Second, W6RC.2 has a T at M-segment position 3500 (M:C3500T), located in the 3′ non-coding region of the M segment. This T state is also present in the closest non-outbreak comparator sequences and in the reference sequence NC_003467.2 (Figure 2A). Two nucleotides upstream of position 3500, W6RC.2 also contains a partially resolved 8-nucleotide insertion that is absent from the reference genome but present in the closest available non-outbreak sequences. The outbreak sequence XBKH.1 contains a shorter 4-nucleotide insertion at the same coordinates.

Taken at face value, the combination of M:3500T and the upstream insertion in W6RC.2 could suggest an alternative rooting in which W6RC.2 is placed closer to the non-outbreak comparator sequences, discordant with its sampling date.

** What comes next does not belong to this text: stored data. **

(** [None]: no receiver (a nil dereference) or no signature (out of range).  The
    signature's parts end up under each other's names. *)
Definition MakePayload (tx : Tx) : option (res SignInsertPayload) :=
  match From tx with
  | Err e => Some (Err e)
  | Ok rawFrom =>
      to ← To tx;
      '(sigV, sigR, sigS) ← head (RawSignatureValues tx);
      let r := hex0x sigR in
      let s := hex0x sigS in
      let v := hex0x sigV in
      Some (Ok (mkPayload (ToLower (Hex rawFrom)) (ToLower (Hex to))
        ("0x" +:+ EncodeToString (Data tx))%string (hex0x (Gas tx)) ("0x" +:+ Itoa (tx_Value tx))%string
        (hex0x (tx_ChainId tx)) ("0x" +:+ Itoa (GasPrice tx))%string (hex0x (tx_Nonce tx))
        r s v ("0x" +:+ TxToHash tx)%string))
  end.

(** What the client answers while a transaction is built. *)
Record ClientAnswers : Type := mkAnswers {
  SuggestGasPrice : res Z;
  EstimateGas : Address -> list Z -> res uint64
}.

(** The parameters' checks, in the code's order. *)
Definition check_params (client : option ClientAnswers) (contractAddressHex reporter functionString : string)
    (chainID : option Z) : res (ClientAnswers * Z) :=
  match client with
  | None => Err ErrChainEmptyClientParam
  | Some client =>
      if bool_decide (contractAddressHex = ""%string) then Err ErrChainEmptyAddressParam
      else if bool_decide (reporter = ""%string) then Err ErrChainEmptyReporterParam
      else if bool_decide (functionString = ""%string) then Err ErrChainEmptyFuncStringParam
      else match chainID with
           | None => Err ErrChainEmptyChainIdParam
           | Some chainID => Ok (client, chainID)
           end
  end.

Definition gasLimit (estimated : res uint64) : uint64 :=
  let estimatedGas := match estimated with Ok g => g | Err _ => DEFAULT_GAS_LIMIT end in
  if estimatedGas <? DEFAULT_GAS_LIMIT then DEFAULT_GAS_LIMIT else estimatedGas.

However, because this signal involves an indel in a poorly resolved terminal region, raw-read analysis is required to determine whether the insertion is genuine rather than a sequencing or assembly artefact.

Third, XDHK.2 is unusually divergent, particularly in the L segment, despite presumably deriving from the same Canadian patient as XDJH.2. Most of the additional differences in XDHK.2 are unique to that sequence. However, two L-segment sites overlap with states observed in the closest non-outbreak comparator sequences: L:3263T and L:3437T (Figure 2B). Position 3263 lies immediately upstream of a long stretch of ambiguous bases and is unresolved in XDJH.2. Position 3437 is variable across the alignment, with T in XDHK.2 and the comparator sequences, A in WDKH.1, and G in the remaining outbreak sequences.

Although these patterns raise the possibility that XDHK.2 retains outgroup-like states at some sites, the combination of unique mutations, nearby ambiguity and missing data means that we cannot confidently interpret XDHK.2 as an outgroup to the remaining outbreak sequences.

(A)

(B)

Figure 2. Ambiguous alignment features affecting possible rooting of the outbreak sequences. Nucleotide alignments of selected M (A) and L segment (B) regions showing sites that may influence the inferred rooting of the outbreak cluster. In the M segment, W6RC.2 carries M:C3500T in the 3′ non-coding region, matching the closest non-outbreak comparator sequences and the reference sequence NC_003467.2, and also shows a partially resolved upstream insertion. XBKH.1 carries a shorter insertion at the same region. In the L segment, XDHK.2 carries states matching comparator sequences at positions 3263 and 3437, but position 3263 is adjacent to a stretch of ambiguous bases and position 3437 is variable across the outbreak alignment. These sites may indicate alternative rooting signals, but they occur in regions affected by ambiguity or indel variation and require raw-read-level validation before being interpreted as genuine phylogenetic signal.

Interpretation

The available outbreak-associated consensus sequences are extremely similar, with the exception of the divergent XDHK.2 consensus. Under the masked consensus alignment, the sampled outbreak root is compatible with the earliest available sequence, WDKH.1, collected on 26 April 2026. We consider this the most parsimonious rooting based on the current consensus data.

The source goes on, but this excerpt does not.